Robert Chesterman | The Canadian Encyclopedia

Article

Robert Chesterman

Robert Paul Chesterman, radio producer, film director (born 17 December 1931 in Purley, Surrey, England; died 1 June 2007).

Robert Paul Chesterman, radio producer, film director (born 17 December 1931 in Purley, Surrey, England; died 1 June 2007). Robert Chesterman was a long-time features and drama producer with CBC Radio in Vancouver. He was a facilitator and catalyst in his early years there before emerging as a creative initiator of artistic projects in various media. His supervision of and contributions to CBC Radio's Sunday Night, Saturday Evening, Monday Evening and Audience series were especially noteworthy. He also brought an international musical culture, especially in terms of Commonwealth countries, to the Canadian audience.

Career Highlights

Chesterman studied piano in England with Percy Taylor and George Oldroyd. He moved to Vancouver in 1957, and in 1959 he joined the CBC there as a producer. He was the host for Music Diary (1960–74) and the producer of Dave Robbins’s broadcasts on Jazz Workshop (1961–66). His feature program on the Benedictine Monastery in Mission, BC, The Church at Work, and his 26-episode series Masters of the Keyboard won Ohio State Awards in 1960 and 1961.

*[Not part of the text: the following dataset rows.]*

(* ===== verification/LaunchValidation.v ===== *)
(** * Directives: launches that another program decided

    [diagnostics/codes.py], [execution/directive.py] and [execution/validation.py]. A caller that
    routed by itself sends a directive; the mesh checks that it is fresh, authorised, allowed as a
    fallback, and that the harness it names can run now. Reading the directive from JSON is
    pydantic's, a parameter of the operations that do. *)

From S2P Require Import Prelude.
From S2P Require Import SessionModels.
From S2P Require Import HarnessRegistry.
From S2P Require Import Quota.
From S2P Require Import RuntimeSnapshots.

(** ** Diagnostic codes *)

(* @src diagnostics/codes.py:12-27 ProviderDiagnosticCode *)
Inductive ProviderDiagnosticCode :=
| PD_CREDENTIAL_MISSING | PD_AUTHENTICATION_REQUIRED | PD_AUTHENTICATION_EXPIRED
| PD_CONFIGURATION_REQUIRED | PD_QUOTA_EXHAUSTED | PD_RATE_LIMITED | PD_PROVIDER_UNAVAILABLE
| PD_UNSUPPORTED_VERSION | PD_UNKNOWN_FAILURE | PD_READY | PD_OFFLINE | PD_CAPABILITY_MISMATCH
| PD_DIRECTIVE_EXPIRED | PD_FALLBACK_NOT_AUTHORIZED | PD_RUNTIME_CHANGED.
#[export] Instance ProviderDiagnosticCode_eq_dec : EqDecision ProviderDiagnosticCode.
Proof. solve_decision. Defined.
(* @src diagnostics/codes.py:12-27 ProviderDiagnosticCode *)
Definition ProviderDiagnosticCode_value (c : ProviderDiagnosticCode) : string :=
  match c with
  | PD_CREDENTIAL_MISSING => "credential_missing"
  | PD_AUTHENTICATION_REQUIRED => "authentication_required"
  | PD_AUTHENTICATION_EXPIRED => "authentication_expired"
  | PD_CONFIGURATION_REQUIRED => "configuration_required"
  | PD_QUOTA_EXHAUSTED => "quota_exhausted" | PD_RATE_LIMITED => "rate_limited"
  | PD_PROVIDER_UNAVAILABLE => "provider_unavailable"
  | PD_UNSUPPORTED_VERSION => "unsupported_version" | PD_UNKNOWN_FAILURE => "unknown_failure"
  | PD_READY => "ready" | PD_OFFLINE => "offline"
  | PD_CAPABILITY_MISMATCH => "capability_mismatch"
  | PD_DIRECTIVE_EXPIRED => "directive_expired"
  | PD_FALLBACK_NOT_AUTHORIZED => "fallback_not_authorized"
  | PD_RUNTIME_CHANGED => "runtime_changed"
  end.

(* @src diagnostics/codes.py:30-43 from_availability *)
Definition from_availability (a : Availability) : ProviderDiagnosticCode :=
  match a with
  | AV_READY => PD_READY | AV_AUTHENTICATION_REQUIRED => PD_AUTHENTICATION_REQUIRED
  | AV_CONFIGURATION_REQUIRED => PD_CONFIGURATION_REQUIRED
  | AV_QUOTA_EXHAUSTED => PD_QUOTA_EXHAUSTED | AV_RATE_LIMITED => PD_RATE_LIMITED
  | AV_OFFLINE => PD_OFFLINE | AV_PROVIDER_UNAVAILABLE => PD_PROVIDER_UNAVAILABLE
  | AV_UNKNOWN => PD_UNKNOWN_FAILURE
  end.

(* @src diagnostics/codes.py:46-58 from_failure_kind *)
Definition from_failure_kind (k : FailureKind) : ProviderDiagnosticCode :=
  match k with
  | FK_AUTHENTICATION => PD_AUTHENTICATION_REQUIRED | FK_QUOTA_EXHAUSTED => PD_QUOTA_EXHAUSTED
  | FK_RATE_LIMIT => PD_RATE_LIMITED | FK_UNSUPPORTED => PD_UNSUPPORTED_VERSION
  | FK_INVALID_REQUEST => PD_CONFIGURATION_REQUIRED | FK_TIMEOUT => PD_PROVIDER_UNAVAILABLE
  | FK_PROCESS => PD_UNKNOWN_FAILURE | FK_TURN_LIMIT => PD_QUOTA_EXHAUSTED
  | FK_UNKNOWN => PD_UNKNOWN_FAILURE
  end.

(* @src diagnostics/codes.py:61-76 from_runtime_validation *)
Definition from_runtime_validation (c : RuntimeValidationCode) : ProviderDiagnosticCode :=
  match c with
  | RV_QUOTA_EXHAUSTED => PD_QUOTA_EXHAUSTED
  | RV_AUTHENTICATION_REQUIRED => PD_AUTHENTICATION_REQUIRED
  | RV_CONFIGURATION_REQUIRED => PD_CONFIGURATION_REQUIRED
  | RV_CAPABILITY_MISMATCH => PD_CAPABILITY_MISMATCH
  | RV_PROVIDER_UNAVAILABLE => PD_PROVIDER_UNAVAILABLE | RV_RUNTIME_CHANGED => PD_RUNTIME_CHANGED
  | RV_RATE_LIMITED => PD_RATE_LIMITED | RV_OFFLINE => PD_OFFLINE
  end.

(* @src diagnostics/codes.py:79-99 classify_detail *)
Definition classify_detail (detail : option string) : ProviderDiagnosticCode :=
  let low := lower (default "" detail) in
  let has part := str_in part low in
  if has "credential" && (has "missing" || has "not found") then PD_CREDENTIAL_MISSING
  else if has "expired" && (has "auth" || has "token" || has "login") then
    PD_AUTHENTICATION_EXPIRED
  else if has "api key" || has "configuration" then PD_CONFIGURATION_REQUIRED
  else if has "not logged" || has "authentication" || has "unauthorized" then
    PD_AUTHENTICATION_REQUIRED
  else if has "out of credits" || has "quota" then PD_QUOTA_EXHAUSTED
  else if has "rate limit" || has "429" then PD_RATE_LIMITED
  else if has "unsupported version" || has "upgrade required" then PD_UNSUPPORTED_VERSION
  else if has "unavailable" || has "offline" then PD_PROVIDER_UNAVAILABLE
  else PD_UNKNOWN_FAILURE.

(** ** Directives *)

(* @src execution/directive.py:13-27 ExecutionDirective *)
Record ExecutionDirective := {
  xd_execution_id : string;
  xd_attempt_id : string;
  xd_selected_harness : string;
  xd_allowed_fallbacks : list string;
  xd_required_capabilities : list Capability;
  xd_routing_decision_id : string;
  xd_runtime_projection_revision : string;
  xd_authorization_reference : string;
  xd_expires_at : Z;
  xd_fallback_authorization_references : list string
}.

(* @src execution/validation.py:15-27 DirectiveValidationError *)
Definition DirectiveValidationError (code : ProviderDiagnosticCode) (m : string) : exn :=
  Exn "DirectiveValidationError" (ProviderDiagnosticCode_value code) m.
Definition is_RuntimeLaunchError (e : exn) : bool := exn_class e == "RuntimeLaunchError".

(** The codes of a refused launch are diagnostic codes under the same names. *)
(* @src execution/validation.py:106-128 validate_directive *)
Definition as_directive_error (e : exn) : exn :=
  match enum_of RuntimeValidationCode_value
          [RV_QUOTA_EXHAUSTED; RV_AUTHENTICATION_REQUIRED; RV_CONFIGURATION_REQUIRED;
           RV_CAPABILITY_MISMATCH; RV_PROVIDER_UNAVAILABLE; RV_RUNTIME_CHANGED; RV_RATE_LIMITED;
           RV_OFFLINE] (exn_code e) with
  | Some c => DirectiveValidationError (from_runtime_validation c) (exn_msg e)
  | None => DirectiveValidationError PD_UNKNOWN_FAILURE (exn_msg e)
  end.

(** What a directive says for itself, with the time and the harnesses the user enabled. *)
(* @src execution/validation.py:40-90 validate_directive *)
Definition directive_claims (now : Z) (enabled_harnesses : list string)
    (harness_enabled : option bool) (is_fallback : bool) (d : ExecutionDirective) : res unit :=
  let refuse code m := Raise (DirectiveValidationError code m) in
  let enabled := match harness_enabled with
                 | Some b => b
                 | None => (enabled_harnesses == []) ||
                           (xd_selected_harness d in? enabled_harnesses)
                 end in
  if (xd_expires_at d <=? now)%Z then
    refuse PD_DIRECTIVE_EXPIRED "execution directive has expired"
  else if strip (xd_authorization_reference d) == "" then
    refuse (if is_fallback then PD_FALLBACK_NOT_AUTHORIZED else PD_UNKNOWN_FAILURE)
      "authorization reference is required"
  else if is_fallback && negb (xd_selected_harness d in? xd_allowed_fallbacks d) then
    refuse PD_FALLBACK_NOT_AUTHORIZED "selected harness is not an authorized fallback"
  else if is_fallback && negb (xd_fallback_authorization_references d == []) &&
          negb (xd_authorization_reference d in? xd_fallback_authorization_references d) then
    refuse PD_FALLBACK_NOT_AUTHORIZED "fallback authorization reference is not approved"
  else if negb enabled then
    refuse PD_PROVIDER_UNAVAILABLE ("harness disabled: " +:+ xd_selected_harness d)
  else Ok tt.

Section validation.
Context `{PyLib, QuotaLib, SumLib} {D : Type} (listener : RuntimeSnapshot → M D unit).

Definition remap (f : exn → exn) (these : exn → bool) {A} (m : M (SnapshotService D) A) :
    M (SnapshotService D) A :=
  catch m (λ e, raise (if these e then f e else e)).

(** [KeyError] of the registry becomes a refusal; so does a refused launch. *)
(* @src execution/validation.py:30-139 validate_directive *)
Definition validate_directive (d : ExecutionDirective) (enabled_harnesses : list string)
    (harness_enabled : option bool) (is_fallback : bool) : M (SnapshotService D) unit :=
  now ← in_quota qs_now;
  lift_res (directive_claims now enabled_harnesses harness_enabled is_fallback d);;
  s ← get_state;
  remap (λ _, DirectiveValidationError PD_PROVIDER_UNAVAILABLE
                ("unknown harness: " +:+ xd_selected_harness d))
    (λ e, exn_class e == "KeyError")
    (lift_res (get_adapter (ss_registry s) (xd_selected_harness d)));;
  remap as_directive_error is_RuntimeLaunchError
    (revalidate_for_launch listener (xd_selected_harness d) (xd_required_capabilities d) None);;
  e ← harness_snapshot listener (xd_selected_harness d) false;
  if auto_blocked (he_availability e) then
    raise (DirectiveValidationError (from_availability (he_availability e))
             ("harness unavailable: " +:+ Availability_value (he_availability e)))
  else mret tt.

(** ** What an accepted directive was *)

(** A harness that passes the check has what is required and is not blocked. *)
Definition fit (required : list Capability) (e : HarnessRuntimeSnapshot) : Prop :=
  auto_blocked (he_availability e) = false ∧
  ∀ c, c ∈ required → Capability_value c ∈ he_capabilities e.

Lemma revalidated_is_fit id required prior s e s' :
  revalidate_for_launch listener id required prior s = (Ok e, s') → fit required e.
Proof.
  unfold revalidate_for_launch. intros Hr.
  apply bind_Ok_inv in Hr as (e1 & s1 & _ & Hr). apply bind_Ok_inv in Hr as (s2 & s3 & _ & Hr).
  cbv zeta in Hr. set (lacking := List.filter _ _) in Hr.
  destruct (negb (sorted_strs lacking == [])) eqn:Hm; [done|].
  destruct (_availability_to_code (he_availability e1)) eqn:Hc; [by destruct (_ && _)|].
  injection Hr as <- <-. split.
  - destruct (auto_blocked (he_availability e1)) eqn:Hb; [|done].
    apply blocked_has_code in Hb as [? Hb]. congruence.
  - intros c Hin. apply negb_false_iff, bool_decide_eq_true in Hm.
    destruct (decide (Capability_value c ∈ he_capabilities e1)) as [|Hn]; [done|].
    assert (Capability_value c ∈ sorted_strs lacking) as Hl; [|by rewrite Hm in Hl; inversion Hl].
    apply (elem_of_py_sorted str_leb), elem_of_filter_bool. split; [by apply list_elem_of_fmap_2|].
    by rewrite bool_decide_eq_false_2.
Qed.

Lemma remap_Ok f these {A} (m : M (SnapshotService D) A) s a s' :
  remap f these m s = (Ok a, s') → m s = (Ok a, s').
Proof. by intros [|(e & s1 & _ & ?)]%catch_Ok_inv. Qed.

(** A directive is followed only when it had not expired, names an authorization, and, for
    a fallback, names a harness it allows as one under a reference that is approved; the harness
    is registered, enabled, and was found fit by a probe made for this launch. *)
Theorem accepted_directive_is_authorised d prefs enabled is_fallback s s' :
  validate_directive d prefs enabled is_fallback s = (Ok tt, s') →
  (clock (qs_clock (ss_quota s)) < xd_expires_at d)%Z ∧
  strip (xd_authorization_reference d) ≠ "" ∧
  (is_fallback = true →
     xd_selected_harness d ∈ xd_allowed_fallbacks d ∧
     (xd_fallback_authorization_references d ≠ [] →
      xd_authorization_reference d ∈ xd_fallback_authorization_references d)) ∧
  (enabled = None → prefs ≠ [] → xd_selected_harness d ∈ prefs) ∧ enabled ≠ Some false ∧
  (∃ a, get_adapter (ss_registry s) (xd_selected_harness d) = Ok a) ∧
  ∃ s1 e s2, revalidate_for_launch listener (xd_selected_harness d) (xd_required_capabilities d)
               None s1 = (Ok e, s2) ∧ fit (xd_required_capabilities d) e.
Proof.
  unfold validate_directive. intros Hv.
  apply bind_Ok_inv in Hv as (now & s1 & Hn & Hv). injection Hn as <- <-.
  apply bind_Ok_inv in Hv as (u & s2 & Hc & Hv).
  apply bind_Ok_inv in Hv as (s3 & s4 & Hg & Hv). injection Hg as <- <-.
  apply bind_Ok_inv in Hv as (a & s5 & Ha & Hv). apply remap_Ok in Ha.
  apply bind_Ok_inv in Hv as (e & s6 & He%remap_Ok & Hv).
  injection Hc as Hc <-. injection Ha as Ha <-. clear Hv.
  unfold directive_claims in Hc.
  destruct (xd_expires_at d <=? _)%Z eqn:E1; [done|].
  destruct (strip _ == "") eqn:E2; [done|].
  destruct (is_fallback && negb (_ in? _)) eqn:E3; [done|].
  destruct (is_fallback && _ && _) eqn:E4; [done|].
  match type of Hc with (if negb ?b then _ else _) = _ => destruct b eqn:E5; [|done] end.
  split_and!.
  - lia.
  - by apply bool_decide_eq_false in E2.
  - intros ->. simpl in E3, E4. apply negb_false_iff, bool_decide_eq_true in E3.
    split; [done|]. intros Hr. rewrite (bool_decide_eq_false_2 _ Hr) in E4. simpl in E4.
    by apply negb_false_iff, bool_decide_eq_true in E4.
  - intros -> Hp. rewrite (bool_decide_eq_false_2 _ Hp) in E5. by apply bool_decide_eq_true in E5.
  - by intros ->.
  - by exists a.
  - do 3 eexists. split; [exact He|]. by eapply revalidated_is_fit.
Qed.
End validation.

(** ** On concrete inputs *)

Definition a_directive : ExecutionDirective :=
  {| xd_execution_id := "x1"; xd_attempt_id := "a1"; xd_selected_harness := "codex";
     xd_allowed_fallbacks := ["codex"]; xd_required_capabilities := [C_FILE_WRITE];
     xd_routing_decision_id := "r1"; xd_runtime_projection_revision := "v1";
     xd_authorization_reference := "auth-1"; xd_expires_at := 100;
     xd_fallback_authorization_references := ["auth-1"] |}.

Abbreviation check_directive :=
  (@validate_directive named_lib working plain_sum _ note a_directive ["codex"] None true
     a_snapshot_service).

Lemma accepted_directive_is_authorised_witness :
  check_directive.1 = Ok tt ∧ "codex" ∈ ["codex"] ∧ (0 < 100)%Z.
Proof.
  assert (check_directive = (Ok tt, check_directive.2)) as E.
  { apply surjective_pairing_Ok. vm_compute; reflexivity. }
  pose proof (@accepted_directive_is_authorised named_lib working plain_sum _ note a_directive
    ["codex"] None true a_snapshot_service _ E) as (Ht & _ & Hf & _).
  split; [by rewrite E|]. split; [exact (proj1 (Hf eq_refl))|exact Ht].
Defined.

(** A login that is missing is told from one that ran out. *)
Example details_are_told_apart :
  classify_detail (Some "Not logged in") = PD_AUTHENTICATION_REQUIRED ∧
  classify_detail (Some "Login expired") = PD_AUTHENTICATION_EXPIRED ∧
  classify_detail (Some "HTTP 429") = PD_RATE_LIMITED ∧ classify_detail None = PD_UNKNOWN_FAILURE.
Proof. vm_compute. by split_and!. Qed.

Although Chesterman began working in radio drama in 1963, between 1964 and 1972 he also produced radio profiles of eminent conductors (e.g., Ansermet, Bernstein, Boult, Klemperer, Ormandy, von Karajan and Walter). From his interviews for this series, he prepared the book Conversations with Conductors (London, 1976). Further work with conductors led to his second book, Conductors in Conversation (London, 1990).

His dual interest in music and theatre led him to produce radio dramatizations of the lives of Mahler, Bruckner, Haydn (the London period), Mozart (the last years) and Beethoven (an eight-part series, 1970). His features on the Chicago and Philadelphia orchestras (1978 and 1985 respectively) were models of their kind. His documentary on the history of the choir at King's College, Cambridge, was a highlight of CBC Tuesday Night in 1976 (the year he became a naturalized Canadian citizen). He explored the same subject in his 1981 film The Boast of Kings (for which he was producer and director), which won a New York Film Festival award. He directed Which Way to Carnegie Hall? (1986), a study of gifted musical children, and produced and directed Summer Song (1988), a feature film about the British Columbia Boys' Choir on tour in the Netherlands.

Chesterman retired from the CBC in 1987 but continued to work as an independent producer and director of films and radio programs (e.g., “Vienna's Golden Autumn” for the Ideas series in 1989).